Employment and school hours are decreased to accommodate fasting Muslims, who frequently remain up late praying and reciting the Quran. Although Ramadan is usually associated with fasting, it is also a time when Muslims deepen their faith, spend more time with family, enhance their philanthropic actions, and spend time on personal introspection.
Here are a few cultural tips and etiquette that even non-Muslims must know during Ramadan:
- Do not eat, drink, smoke in public. Out of consideration for those fasting, even non-Muslims are expected to follow fasting rules in public. You are allowed to eat, drink and smoke privately.
- Dress modestly. Avoid wearing tight and transparent clothing. Dressing modestly for men and women is essential during Ramadan. Wearing tight and revealing clothes is prohibited throughout the territory.

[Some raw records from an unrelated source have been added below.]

Lemma quiet_act a D log D' : act a D = Some (log, D') -> uninterrupted a -> Forall quiet (_dbthread_list D) -> Forall quiet (_dbthread_list D').
Proof.
  intros E Ha HD. destruct (of_thread a) as [i|] eqn:Hi.
  - destruct (act_moved a D log D' i E Hi) as (w & w' & fin & Hm). pose proof (mv_at _ _ _ _ _ _ _ Hm) as Hw.
    destruct (quiet_thread a D log D' i w E Hi Ha Hw) as (w1 & -> & H1); [by apply (Forall_lookup_1 _ _ _ _ HD Hw)|]. by apply Forall_insert.
  - destruct a as [| | | | |f c sql n| | | | | |]; try discriminate Hi; cbn in E.
    + destruct (outside D); [|discriminate]. injection E as <- <-. unfold add, addRealTask. case_decide; [|done]. case_match; [done|].
      unfold addTask, addThread. cbn. apply Forall_app. split; [done|]. case_match; by repeat constructor.
    + destruct (outside D); [|discriminate]. by injection E as <- <-.
    + destruct (main D); try discriminate. injection E as <- <-. unfold checkStop. case_decide; [by case_match|done].
    + destruct (main D) as [|i| | |]; try discriminate. injection E as <- <-. unfold checkStop_thread.
      destruct (_dbthread_list D !! i) as [w|] eqn:Hw; [|done]. case_match; [|done]. cbn.
      apply Forall_insert; [done|]. by apply (Forall_lookup_1 _ _ _ _ HD Hw).
    + destruct (main D) as [| |i| |]; try discriminate. unfold checkStop_join in E. destruct (_dbthread_list D !! i) as [w|]; [|discriminate].
      destruct (pc w); try discriminate. by injection E as <- <-.
    + destruct (main D); try discriminate. injection E as <- <-. unfold take_results. by case_match.
    + destruct (main D) as [| | | |[|t tem]]; try discriminate; by injection E as <- <-.
Qed.

Lemma quiet_acts l : forall D log D', acts l D = Some (log, D') -> Forall uninterrupted l -> Forall quiet (_dbthread_list D) -> Forall quiet (_dbthread_list D').
Proof.
  induction l as [|a l IH]; intros D log D' E Hl HD; cbn in E; [by injection E as <- <-|]. inversion_clear Hl as [|? ? Ha Hl'].
  destruct (act a D) as [[log1 D1]|] eqn:E1; [|discriminate]. cbn in E. destruct (acts l D1) as [[log2 D2]|] eqn:E2; [|discriminate].
  injection E as <- <-. eapply IH; [done..|]. by eapply quiet_act.
Qed.

Lemma nothing_held D n : Forall exited (_dbthread_list D) -> Forall quiet (_dbthread_list D) -> held n D = [].
Proof.
  intros He Hq. unfold held. induction He as [|w l [h Hw] _ IH]; [done|]. inversion_clear Hq as [|? ? H1 H2]. cbn. rewrite IH by done.
  unfold held_by, quiet in *. rewrite Hw in *. destruct h; [done|]. by destruct (lane w =? n).
Qed.

(** ** An invariant of the tasks

    [P] of the tasks that wait or are executed, [F] of the finished ones. *)
Section Tasks.
Variables P F : Task -> Prop.
Record all_tasks D : Prop := {
  at_queue n : Forall P (queue n D);
  at_hand i w : _dbthread_list D !! i = Some w -> Forall P (in_hand (pc w));
  at_finished : Forall F (to_give D ++ _results D)
}.
Definition turn_ok t (o : Outcome Result) : Prop :=
  forall c fin p c', turn t o c = (fin, p, c') -> Forall F (option_list fin) /\ Forall P (in_hand p).
(** What a step must respect. *)
Definition act_ok (a : Act Callback Result) D : Prop :=
  match a with
  | Add f c sql _ => P (new_task c sql f)
  | Query i o => forall w t, _dbthread_list D !! i = Some w -> pc w = Working t -> P t -> turn_ok t o
  | _ => True
  end.

Lemma at_thread D D' i w' : all_tasks D -> _dbthread_list D' = <[i := w']> (_dbthread_list D) ->
  (forall n, Forall P (queue n D')) -> Forall P (in_hand (pc w')) -> Forall F (to_give D' ++ _results D') -> all_tasks D'.
Proof.
  intros [A1 A2 A3] Ht Hq Hw Hr. split; [done| |done]. intros j v. rewrite Ht. intros [(<- & <- & _)|[_ ?]]%list_lookup_insert_Some; [done|by eapply A2].
Qed.

Lemma at_getTask n D o D' : all_tasks D -> getTask n D = (o, D') -> Forall P (option_list o) /\ all_tasks D'.
Proof.
  intros A. destruct (getTask_moved D n) as (D1 & -> & T1 & T2 & T3 & T4 & T5 & T6 & _). intros [= <- <-].
  pose proof (at_queue _ A n) as Hn. split; [by destruct Hn; repeat constructor|]. split.
  - intros m. destruct (decide (m = n)) as [->|Hne]; [rewrite T5; by destruct Hn|]. rewrite T6 by done. apply A.
  - rewrite T1. apply A.
  - unfold to_give. rewrite T3, T4. apply A.
Qed.

Lemma at_pick a i D log D' : of_thread a = Some i -> act a D = Some (log, D') -> all_tasks D -> act_ok a D -> all_tasks D'.
Proof.
  intros Hi E A Ha. destruct a as [k|k b|k|k o|k| | | | | | |]; try discriminate Hi; injection Hi as ->; cbn in E; unfold on_thread in E;
    destruct (_dbthread_list D !! i) as [w|] eqn:Hw; try discriminate; cbn in E; pose proof (at_hand _ A i w Hw) as Hp.
  - unfold enter in E. destruct (pc w) as [h| | | | |] eqn:Ep; try discriminate. injection E as <- <-.
    eapply at_thread; [done|done|apply A| |apply A]. cbn. by destruct (_stop w), h.
  - unfold connetDatabase in E. destruct (pc w) as [|h| | | |] eqn:Ep; try discriminate. destruct (negb (_connect w) && negb (_stop w)); [|discriminate]. injection E as <- <-.
    eapply at_thread; [done|done|apply A| |apply A]. cbn. by rewrite Ep.
  - unfold work_begin in E. destruct (pc w) as [|[t|]|t| | |] eqn:Ep; try discriminate.
    + destruct (_connect w || _stop w); [|discriminate]. injection E as <- <-. eapply at_thread; [done|done|apply A|done|apply A].
    + destruct (_connect w || _stop w); [|discriminate]. destruct (getTask (lane w) D) as [o D1] eqn:Eg. injection E as <- <-.
      apply at_getTask in Eg as [Ho A1]; [|done]. eapply at_thread; [exact A1|done|apply A1| |apply A1]. by destruct o.
    + injection E as <- <-. eapply at_thread; [done|done|apply A|done|apply A].
  - unfold work_query in E. destruct (pc w) as [| | |t| |] eqn:Ep; try discriminate.
    destruct (turn t o (_connect w)) as [[f p] c] eqn:Et. injection E as <- <-. inversion_clear Hp as [|? ? Ht _].
    destruct (Ha w t Hw Ep Ht _ _ _ _ Et) as [Hf Hpp].
    eapply at_thread; [exact A|by destruct f|intros n; destruct f; apply A|done|]. pose proof (at_finished _ A) as Hr. destruct f; [|done].
    cbn in Hf |- *. rewrite app_assoc. by apply Forall_app.
  - unfold work_next in E. destruct (pc w) as [| | | | |] eqn:Ep; try discriminate. destruct (getTask (lane w) D) as [o D1] eqn:Eg.
    injection E as <- <-. apply at_getTask in Eg as [Ho A1]; [|done]. eapply at_thread; [exact A1|done|apply A1| |apply A1]. by destruct o.
Qed.

Lemma at_new n k D : all_tasks D -> _tasks D !! n = None -> all_tasks (addThread n k D).
Proof.
  intros A Hn. split; [|intros i w|apply A].
  - intros m. unfold addThread. change (Forall P (queue m (set_tasks (<[n := []]> (_tasks D)) D))). rewrite queue_insert. case_decide; [done|apply A].
  - cbn. intros [Hw|[_ Hw]]%lookup_app_Some; [by eapply A|]. apply list_elem_of_lookup_2 in Hw. case_match.
    + by apply elem_of_replicate in Hw as [-> _].
    + by apply list_elem_of_singleton in Hw as ->.
Qed.
Lemma at_add n t D : all_tasks D -> P t -> all_tasks (addTask n t D).
Proof.
  intros A Ht. split; [|apply A|apply A]. intros m. unfold addTask. rewrite queue_insert. case_decide as E; [subst m|apply A].
  apply Forall_app. split; [apply A|by constructor].
Qed.
Lemma at_act a D log D' : act a D = Some (log, D') -> all_tasks D -> act_ok a D -> all_tasks D' /\ Forall F (given log).
Proof.
  intros E A Ha. destruct (of_thread a) as [i|] eqn:Hi.
  { split; [by eapply at_pick|]. destruct (act_moved a D log D' i E Hi) as (w & w' & fin & Hm). rewrite (mv_log _ _ _ _ _ _ _ Hm).
    destruct (fin_log (lane w) fin) as (_ & _ & _ & ->). done. }
  pose proof (at_finished _ A) as Hr.
  destruct a as [| | | | |f c sql n| | | | | |]; try discriminate Hi; cbn in E, Ha; clear Hi.
  - destruct (outside D); [|discriminate]. injection E as <- <-. split; [|by case_decide]. unfold add, addRealTask. case_decide; [|done].
    case_match; apply at_add; [done..| |done]. by apply at_new.
  - destruct (outside D); [|discriminate]. injection E as <- <-. split; [|done]. by destruct A.
  - destruct (main D) eqn:Em; try discriminate. injection E as <- <-. split; [|done]. unfold to_give in Hr. rewrite Em in Hr.
    unfold checkStop. repeat case_match; (split; [apply A|apply A|exact Hr]).
  - destruct (main D) as [|i| | |] eqn:Em; try discriminate. injection E as <- <-. split; [|done]. unfold to_give in Hr. rewrite Em in Hr.
    unfold checkStop_thread. destruct (_dbthread_list D !! i) as [w|] eqn:Hw; [|split; [apply A|apply A|exact Hr]].
    case_match; (split; [apply A| |exact Hr]); [|apply A]. cbn.
    intros j v [(<- & <- & _)|[_ Hv]]%list_lookup_insert_Some; [exact (at_hand _ A i w Hw)|exact (at_hand _ A j v Hv)].
  - destruct (main D) as [| |i| |] eqn:Em; try discriminate. unfold checkStop_join in E. destruct (_dbthread_list D !! i) as [w|]; [|discriminate].
    destruct (pc w); try discriminate. injection E as <- <-. split; [|done]. unfold to_give in Hr. rewrite Em in Hr. split; [apply A|apply A|exact Hr].
  - destruct (main D) eqn:Em; try discriminate. injection E as <- <-. split; [|done]. unfold to_give in Hr. rewrite Em in Hr.
    unfold take_results. case_match; (split; [apply A|apply A|]); cbn; [by rewrite app_nil_r|exact Hr].
  - destruct (main D) as [| | | |[|t tem]] eqn:Em; try discriminate; injection E as <- <-; unfold to_give in Hr; rewrite Em in Hr.
    + split; [|done]. split; [apply A|apply A|exact Hr].
    + cbn in Hr. inversion_clear Hr as [|? ? Ht Hr']. split; [split; [apply A|apply A|exact Hr']|by constructor].
Qed.
Lemma at_start thread_ : all_tasks (initDatabase thread_ new_database : Db).
Proof.
  assert (A : all_tasks (addThread _NORMAL_THREAD thread_ new_database)) by (apply at_new; [by split|done]). by destruct A.
Qed.
End Tasks.

(** ** A thread empties its lane *)

(** What a thread does with the tasks of its lane while MySQL answers [rs]. *)
Fixpoint drain (i : nat) (rs : list Result) : list (Act Callback Result) :=
  match rs with [] => [] | r :: rs => Query i (Ended r) :: Next i :: drain i rs end.
Definition work_through (i : nat) (rs : list Result) : list (Act Callback Result) := Enter i :: Work i :: Work i :: drain i rs.

Lemma drain_all i : forall rs D w t q, _dbthread_list D !! i = Some w -> pc w = Working t -> queue (lane w) D = q ->
  length rs = length (t :: q) -> Forall (fun t => known_store t = true) (t :: q) ->
  exists log D', acts (drain i rs) D = Some (log, D') /\ finished (lane w) log = map job (t :: q) /\ queue (lane w) D' = [] /\
    _dbthread_list D' !! i = Some (at_pc (Head None) w) /\ map state (_results D') = map state (_results D) ++ map (fun _ => _done_) (t :: q).
Proof.
  induction rs as [|r rs IH]; intros D w t q Hw Hp Hq Hl Hk; [done|]. inversion_clear Hk as [|? ? Hk1 Hk2].
  pose proof (lookup_lt_Some _ _ _ Hw) as Hlt.
  set (t' := with_state _done_ (with_result (Some r) t)).
  set (D1 := set_thread i (set_connect (_connect w) (at_pc Handed w)) (addDone t' D)).
  assert (E1 : act (Query i (Ended r)) D = Some ([Finished (lane w) t'], D1)).
  { cbn. unfold on_thread. rewrite Hw. cbn. unfold work_query. rewrite Hp. unfold turn. by rewrite Hk1. }
  assert (Hj : job t' = job t) by (unfold t', with_state, with_result; by case_match).
  destruct (getTask_moved D1 (lane w)) as (D2 & Eg & T1 & T2 & T3 & T4 & T5 & _).
  assert (Eq : queue (lane w) D1 = q) by exact Hq. rewrite Eq in Eg, T5.
  set (w2 := at_pc (match hd_error q with Some t => Working t | None => Head None end) w).
  assert (E2 : act (Next i) D1 = Some ([], set_thread i w2 D2)).
  { cbn. unfold on_thread. cbn. rewrite list_lookup_insert_eq by done. cbn. unfold work_next. cbn. by rewrite Eg. }
  assert (H2 : _dbthread_list (set_thread i w2 D2) !! i = Some w2).
  { cbn. rewrite T1. apply list_lookup_insert_eq. cbn. by rewrite length_insert. }
  cbn [drain acts]. rewrite E1. cbn [mbind option_bind]. rewrite E2. cbn [mbind option_bind].
  destruct q as [|t2 q].
  - destruct rs; [|done]. eexists _, _. split; [done|]. cbn. rewrite Z.eqb_refl, Hj. split_and!; try done.
    cbn in T4. by rewrite T4, map_app.
  - destruct (IH (set_thread i w2 D2) w2 t2 q H2 eq_refl T5) as (log & D' & E & F1 & F2 & F3 & F4); [by injection Hl|done|].
    rewrite E. eexists _, _. split; [done|]. cbn in F1 |- *. rewrite Z.eqb_refl, Hj. change (lane w2) with (lane w) in *.
    cbn in F4, T4. rewrite T4, map_app in F4. split_and!; [by f_equal|done|done|by rewrite F4, <- app_assoc].
Qed.
End Runs.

- Avoid loud music in cars, at home, or in public. Ramadan is a time to self-reflect and strengthen their faith. Some Muslims prefer not to listen to music during Ramadan to stay focused. Be aware.
- Behave respectfully around fasting Muslims. People must avoid making a scene in public because it is generally a time of peaceful reflection and piety.
- Participate where appropriate. If non-Muslims want to get into the spirit of the holy month, they can fast, attend iftar and suhoor tents at hotels, and participate in charitable initiatives.
- To accept an invitation to iftar is a polite act, as with any other such offer. It is not required, but it shows a respectful manner to bring a gift when visiting someone’s home.